§ Supplied records
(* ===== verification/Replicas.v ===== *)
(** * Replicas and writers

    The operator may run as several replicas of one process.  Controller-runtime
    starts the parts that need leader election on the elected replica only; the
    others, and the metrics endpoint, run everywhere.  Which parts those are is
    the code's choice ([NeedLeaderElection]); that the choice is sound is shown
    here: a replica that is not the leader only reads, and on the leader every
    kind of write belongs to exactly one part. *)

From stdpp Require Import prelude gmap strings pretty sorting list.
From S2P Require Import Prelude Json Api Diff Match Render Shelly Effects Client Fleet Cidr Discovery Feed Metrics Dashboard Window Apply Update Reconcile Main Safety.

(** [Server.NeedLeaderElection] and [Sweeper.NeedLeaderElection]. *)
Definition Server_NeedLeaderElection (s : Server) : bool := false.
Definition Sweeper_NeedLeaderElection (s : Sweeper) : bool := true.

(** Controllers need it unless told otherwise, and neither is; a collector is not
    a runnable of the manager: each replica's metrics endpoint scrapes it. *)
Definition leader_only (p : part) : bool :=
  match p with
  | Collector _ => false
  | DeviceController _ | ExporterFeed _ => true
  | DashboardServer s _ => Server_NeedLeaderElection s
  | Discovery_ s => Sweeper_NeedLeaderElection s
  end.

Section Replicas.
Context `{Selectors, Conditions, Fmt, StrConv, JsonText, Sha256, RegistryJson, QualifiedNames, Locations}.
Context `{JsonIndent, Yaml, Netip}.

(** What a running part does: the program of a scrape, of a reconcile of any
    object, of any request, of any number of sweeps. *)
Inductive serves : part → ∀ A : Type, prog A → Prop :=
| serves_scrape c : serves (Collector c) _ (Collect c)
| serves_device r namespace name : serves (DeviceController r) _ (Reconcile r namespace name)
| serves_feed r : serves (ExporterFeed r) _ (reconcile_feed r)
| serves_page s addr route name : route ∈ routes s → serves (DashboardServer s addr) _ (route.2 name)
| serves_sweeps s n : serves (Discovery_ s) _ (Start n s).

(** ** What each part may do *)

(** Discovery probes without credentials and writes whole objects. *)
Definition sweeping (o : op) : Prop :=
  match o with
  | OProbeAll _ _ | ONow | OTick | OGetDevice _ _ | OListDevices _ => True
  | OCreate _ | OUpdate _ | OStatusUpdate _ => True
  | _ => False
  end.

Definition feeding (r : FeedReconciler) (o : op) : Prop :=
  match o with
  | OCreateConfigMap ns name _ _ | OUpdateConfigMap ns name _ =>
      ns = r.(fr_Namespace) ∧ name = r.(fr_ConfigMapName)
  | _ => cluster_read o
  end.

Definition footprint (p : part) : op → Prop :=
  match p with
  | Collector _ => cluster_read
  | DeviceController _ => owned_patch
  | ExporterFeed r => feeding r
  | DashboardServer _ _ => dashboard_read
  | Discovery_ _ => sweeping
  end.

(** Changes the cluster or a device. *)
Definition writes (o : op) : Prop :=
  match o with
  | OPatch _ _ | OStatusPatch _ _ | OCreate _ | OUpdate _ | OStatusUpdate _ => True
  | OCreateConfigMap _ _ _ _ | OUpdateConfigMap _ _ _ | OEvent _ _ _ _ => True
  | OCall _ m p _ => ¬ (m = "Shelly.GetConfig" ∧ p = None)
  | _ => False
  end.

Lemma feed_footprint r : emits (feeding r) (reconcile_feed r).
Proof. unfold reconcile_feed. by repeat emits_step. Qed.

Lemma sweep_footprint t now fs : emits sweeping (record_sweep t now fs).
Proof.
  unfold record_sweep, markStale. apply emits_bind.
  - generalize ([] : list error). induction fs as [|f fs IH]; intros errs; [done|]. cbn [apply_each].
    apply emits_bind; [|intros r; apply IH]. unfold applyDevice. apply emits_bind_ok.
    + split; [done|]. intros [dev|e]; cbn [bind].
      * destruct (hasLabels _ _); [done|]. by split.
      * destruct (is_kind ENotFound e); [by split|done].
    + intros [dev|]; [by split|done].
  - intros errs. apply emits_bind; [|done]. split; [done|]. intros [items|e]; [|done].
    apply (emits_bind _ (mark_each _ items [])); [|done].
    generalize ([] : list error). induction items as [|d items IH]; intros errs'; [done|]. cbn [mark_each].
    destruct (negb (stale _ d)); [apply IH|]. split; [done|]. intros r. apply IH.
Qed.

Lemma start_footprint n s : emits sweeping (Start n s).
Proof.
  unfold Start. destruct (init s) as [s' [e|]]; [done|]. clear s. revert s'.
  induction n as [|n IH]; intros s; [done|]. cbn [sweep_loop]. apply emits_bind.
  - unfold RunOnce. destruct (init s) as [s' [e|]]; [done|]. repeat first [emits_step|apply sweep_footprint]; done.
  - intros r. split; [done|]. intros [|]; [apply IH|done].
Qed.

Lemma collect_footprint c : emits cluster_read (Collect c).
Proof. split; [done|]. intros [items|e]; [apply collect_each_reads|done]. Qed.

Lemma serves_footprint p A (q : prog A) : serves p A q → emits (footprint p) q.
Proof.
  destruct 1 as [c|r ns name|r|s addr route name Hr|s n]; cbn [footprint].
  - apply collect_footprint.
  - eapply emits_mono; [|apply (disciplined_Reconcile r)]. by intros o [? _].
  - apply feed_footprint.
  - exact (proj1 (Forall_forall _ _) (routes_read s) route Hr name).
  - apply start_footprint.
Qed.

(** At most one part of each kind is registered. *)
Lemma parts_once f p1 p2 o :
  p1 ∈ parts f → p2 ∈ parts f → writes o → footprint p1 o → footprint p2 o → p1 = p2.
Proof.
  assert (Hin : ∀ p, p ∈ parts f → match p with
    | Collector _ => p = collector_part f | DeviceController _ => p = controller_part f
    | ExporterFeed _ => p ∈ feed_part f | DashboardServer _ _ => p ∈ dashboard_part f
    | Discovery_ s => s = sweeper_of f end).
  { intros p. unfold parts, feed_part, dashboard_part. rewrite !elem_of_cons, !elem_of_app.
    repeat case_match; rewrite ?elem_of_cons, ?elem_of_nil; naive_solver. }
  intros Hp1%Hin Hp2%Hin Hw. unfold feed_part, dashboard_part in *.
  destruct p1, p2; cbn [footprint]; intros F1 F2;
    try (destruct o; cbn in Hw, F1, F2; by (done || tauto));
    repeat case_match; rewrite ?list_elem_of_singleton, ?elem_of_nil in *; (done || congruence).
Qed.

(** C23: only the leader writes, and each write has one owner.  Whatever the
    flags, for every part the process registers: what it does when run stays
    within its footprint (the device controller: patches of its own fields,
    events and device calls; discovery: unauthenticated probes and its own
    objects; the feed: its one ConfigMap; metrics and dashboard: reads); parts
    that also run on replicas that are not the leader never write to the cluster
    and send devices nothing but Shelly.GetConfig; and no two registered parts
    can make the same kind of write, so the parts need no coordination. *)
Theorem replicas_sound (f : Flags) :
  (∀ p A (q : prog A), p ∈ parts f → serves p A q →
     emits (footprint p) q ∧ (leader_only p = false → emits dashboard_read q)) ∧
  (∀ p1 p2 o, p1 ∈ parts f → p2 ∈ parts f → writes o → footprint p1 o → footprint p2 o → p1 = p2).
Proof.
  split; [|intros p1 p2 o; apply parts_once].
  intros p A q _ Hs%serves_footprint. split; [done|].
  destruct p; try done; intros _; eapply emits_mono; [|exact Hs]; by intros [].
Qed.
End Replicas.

---

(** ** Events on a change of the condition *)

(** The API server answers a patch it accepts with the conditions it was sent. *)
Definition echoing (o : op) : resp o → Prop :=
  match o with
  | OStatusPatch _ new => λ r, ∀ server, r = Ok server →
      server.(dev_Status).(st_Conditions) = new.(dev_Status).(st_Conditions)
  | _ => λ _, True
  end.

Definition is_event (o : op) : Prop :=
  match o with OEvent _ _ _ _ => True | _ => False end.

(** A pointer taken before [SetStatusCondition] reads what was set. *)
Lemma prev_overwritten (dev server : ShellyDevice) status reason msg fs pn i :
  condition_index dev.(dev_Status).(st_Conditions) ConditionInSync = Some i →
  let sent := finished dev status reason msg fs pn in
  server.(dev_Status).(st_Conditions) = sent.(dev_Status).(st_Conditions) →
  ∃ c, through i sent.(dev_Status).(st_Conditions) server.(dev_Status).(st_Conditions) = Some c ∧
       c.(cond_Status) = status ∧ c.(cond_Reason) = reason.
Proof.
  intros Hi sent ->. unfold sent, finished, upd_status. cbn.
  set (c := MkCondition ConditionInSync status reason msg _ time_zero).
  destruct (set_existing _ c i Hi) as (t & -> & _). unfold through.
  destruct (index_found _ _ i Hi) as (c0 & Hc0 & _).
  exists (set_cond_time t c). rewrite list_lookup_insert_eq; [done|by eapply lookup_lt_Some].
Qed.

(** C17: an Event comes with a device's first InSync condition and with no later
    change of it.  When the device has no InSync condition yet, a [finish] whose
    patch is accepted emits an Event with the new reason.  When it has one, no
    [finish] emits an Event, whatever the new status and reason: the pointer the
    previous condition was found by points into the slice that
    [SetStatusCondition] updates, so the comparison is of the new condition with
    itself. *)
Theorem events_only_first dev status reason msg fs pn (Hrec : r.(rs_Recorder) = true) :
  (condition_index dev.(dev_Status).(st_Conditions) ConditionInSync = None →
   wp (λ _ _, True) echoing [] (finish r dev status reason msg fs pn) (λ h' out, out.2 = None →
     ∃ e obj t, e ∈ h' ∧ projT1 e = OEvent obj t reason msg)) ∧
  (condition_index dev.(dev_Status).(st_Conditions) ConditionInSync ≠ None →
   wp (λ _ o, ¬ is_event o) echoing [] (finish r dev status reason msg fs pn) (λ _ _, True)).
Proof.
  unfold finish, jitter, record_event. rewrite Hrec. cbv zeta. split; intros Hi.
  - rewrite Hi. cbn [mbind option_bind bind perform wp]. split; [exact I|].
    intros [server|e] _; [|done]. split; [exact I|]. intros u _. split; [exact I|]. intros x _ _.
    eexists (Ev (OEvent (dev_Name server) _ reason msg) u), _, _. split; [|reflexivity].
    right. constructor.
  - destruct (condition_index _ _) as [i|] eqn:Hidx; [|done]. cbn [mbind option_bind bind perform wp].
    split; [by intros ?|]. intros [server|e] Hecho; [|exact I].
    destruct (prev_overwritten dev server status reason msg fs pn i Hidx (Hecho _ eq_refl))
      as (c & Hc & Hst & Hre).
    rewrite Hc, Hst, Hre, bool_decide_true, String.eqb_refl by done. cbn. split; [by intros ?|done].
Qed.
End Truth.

...

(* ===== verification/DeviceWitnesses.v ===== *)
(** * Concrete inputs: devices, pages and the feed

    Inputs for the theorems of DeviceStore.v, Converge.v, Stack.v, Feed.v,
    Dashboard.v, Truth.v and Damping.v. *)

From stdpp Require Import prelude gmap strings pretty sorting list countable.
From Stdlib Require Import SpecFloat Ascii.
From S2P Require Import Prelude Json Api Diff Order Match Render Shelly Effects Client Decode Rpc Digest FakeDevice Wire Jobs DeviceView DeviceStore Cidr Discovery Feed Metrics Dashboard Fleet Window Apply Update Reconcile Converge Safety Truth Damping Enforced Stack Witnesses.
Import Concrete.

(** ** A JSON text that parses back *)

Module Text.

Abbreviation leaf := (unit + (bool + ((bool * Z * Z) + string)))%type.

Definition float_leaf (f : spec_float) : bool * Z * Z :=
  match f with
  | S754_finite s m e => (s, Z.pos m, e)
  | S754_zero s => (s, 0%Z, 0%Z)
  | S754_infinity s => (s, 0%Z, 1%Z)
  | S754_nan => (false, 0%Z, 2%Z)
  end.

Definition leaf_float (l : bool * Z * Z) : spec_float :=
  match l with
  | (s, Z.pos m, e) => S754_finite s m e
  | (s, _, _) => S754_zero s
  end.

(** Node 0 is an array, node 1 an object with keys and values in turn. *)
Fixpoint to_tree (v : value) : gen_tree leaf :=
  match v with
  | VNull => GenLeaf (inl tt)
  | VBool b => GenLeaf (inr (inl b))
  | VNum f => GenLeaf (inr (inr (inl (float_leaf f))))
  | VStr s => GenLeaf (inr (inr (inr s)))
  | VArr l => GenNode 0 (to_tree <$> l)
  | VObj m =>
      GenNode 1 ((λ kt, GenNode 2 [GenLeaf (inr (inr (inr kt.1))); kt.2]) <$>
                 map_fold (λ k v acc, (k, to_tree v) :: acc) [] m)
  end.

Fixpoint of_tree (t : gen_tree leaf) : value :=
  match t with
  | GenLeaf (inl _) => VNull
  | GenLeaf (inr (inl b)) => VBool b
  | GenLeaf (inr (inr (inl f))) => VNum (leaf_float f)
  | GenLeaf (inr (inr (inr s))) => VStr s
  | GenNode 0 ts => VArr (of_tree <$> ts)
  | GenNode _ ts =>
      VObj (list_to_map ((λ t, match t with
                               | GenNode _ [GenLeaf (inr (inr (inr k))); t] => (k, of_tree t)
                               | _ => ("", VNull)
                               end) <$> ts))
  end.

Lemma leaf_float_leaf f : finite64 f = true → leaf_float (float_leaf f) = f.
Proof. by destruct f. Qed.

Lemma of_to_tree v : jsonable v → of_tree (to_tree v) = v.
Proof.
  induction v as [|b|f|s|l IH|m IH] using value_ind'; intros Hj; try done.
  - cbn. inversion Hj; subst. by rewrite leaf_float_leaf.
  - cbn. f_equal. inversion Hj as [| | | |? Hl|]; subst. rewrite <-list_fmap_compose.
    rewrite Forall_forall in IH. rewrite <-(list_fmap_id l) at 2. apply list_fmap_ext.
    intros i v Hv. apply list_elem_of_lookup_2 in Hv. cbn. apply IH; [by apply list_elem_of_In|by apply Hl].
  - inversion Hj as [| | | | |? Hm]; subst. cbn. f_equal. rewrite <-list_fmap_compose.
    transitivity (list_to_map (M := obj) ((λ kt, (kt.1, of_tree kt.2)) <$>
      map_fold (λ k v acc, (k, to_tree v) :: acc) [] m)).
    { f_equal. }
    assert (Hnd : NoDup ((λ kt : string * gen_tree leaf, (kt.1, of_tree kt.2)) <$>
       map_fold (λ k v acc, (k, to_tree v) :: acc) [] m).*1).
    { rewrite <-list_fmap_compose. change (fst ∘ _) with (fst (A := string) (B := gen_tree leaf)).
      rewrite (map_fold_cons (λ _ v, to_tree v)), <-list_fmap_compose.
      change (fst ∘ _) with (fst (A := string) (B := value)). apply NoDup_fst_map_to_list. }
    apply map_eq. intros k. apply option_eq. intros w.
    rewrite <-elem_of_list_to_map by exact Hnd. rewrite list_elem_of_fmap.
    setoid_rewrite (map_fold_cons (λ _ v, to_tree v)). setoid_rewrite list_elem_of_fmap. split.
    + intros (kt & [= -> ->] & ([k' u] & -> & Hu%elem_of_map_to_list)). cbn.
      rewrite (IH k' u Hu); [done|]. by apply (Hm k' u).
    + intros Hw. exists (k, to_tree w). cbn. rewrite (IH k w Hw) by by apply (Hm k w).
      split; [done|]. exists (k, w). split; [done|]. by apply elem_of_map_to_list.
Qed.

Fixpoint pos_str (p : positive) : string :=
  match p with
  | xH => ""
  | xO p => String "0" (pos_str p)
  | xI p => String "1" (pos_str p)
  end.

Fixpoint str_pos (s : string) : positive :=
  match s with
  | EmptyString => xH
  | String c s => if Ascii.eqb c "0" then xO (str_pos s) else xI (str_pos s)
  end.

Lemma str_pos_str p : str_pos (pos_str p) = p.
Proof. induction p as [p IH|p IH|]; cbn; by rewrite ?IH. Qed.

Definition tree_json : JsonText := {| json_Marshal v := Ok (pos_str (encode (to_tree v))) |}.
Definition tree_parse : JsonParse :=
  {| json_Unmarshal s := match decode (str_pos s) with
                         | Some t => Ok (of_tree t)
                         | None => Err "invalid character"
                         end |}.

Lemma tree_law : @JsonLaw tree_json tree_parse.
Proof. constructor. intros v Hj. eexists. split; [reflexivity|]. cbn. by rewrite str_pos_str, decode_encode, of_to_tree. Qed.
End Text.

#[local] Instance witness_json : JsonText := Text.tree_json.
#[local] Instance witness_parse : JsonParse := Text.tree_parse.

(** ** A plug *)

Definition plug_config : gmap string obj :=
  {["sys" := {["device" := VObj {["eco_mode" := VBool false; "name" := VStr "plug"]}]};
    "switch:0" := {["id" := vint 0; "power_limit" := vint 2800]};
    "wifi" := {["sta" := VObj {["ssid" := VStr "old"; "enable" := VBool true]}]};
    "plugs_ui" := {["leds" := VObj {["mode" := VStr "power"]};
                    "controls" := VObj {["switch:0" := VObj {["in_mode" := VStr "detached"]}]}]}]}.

§ Activity
Your task is to show every line of the listing above containing "sent".

§ Exercise output
(** The API server answers a patch it accepts with the conditions it was sent. *)
  let sent := finished dev status reason msg fs pn in
  server.(dev_Status).(st_Conditions) = sent.(dev_Status).(st_Conditions) →
  ∃ c, through i sent.(dev_Status).(st_Conditions) server.(dev_Status).(st_Conditions) = Some c ∧
  intros Hi sent ->. unfold sent, finished, upd_status. cbn.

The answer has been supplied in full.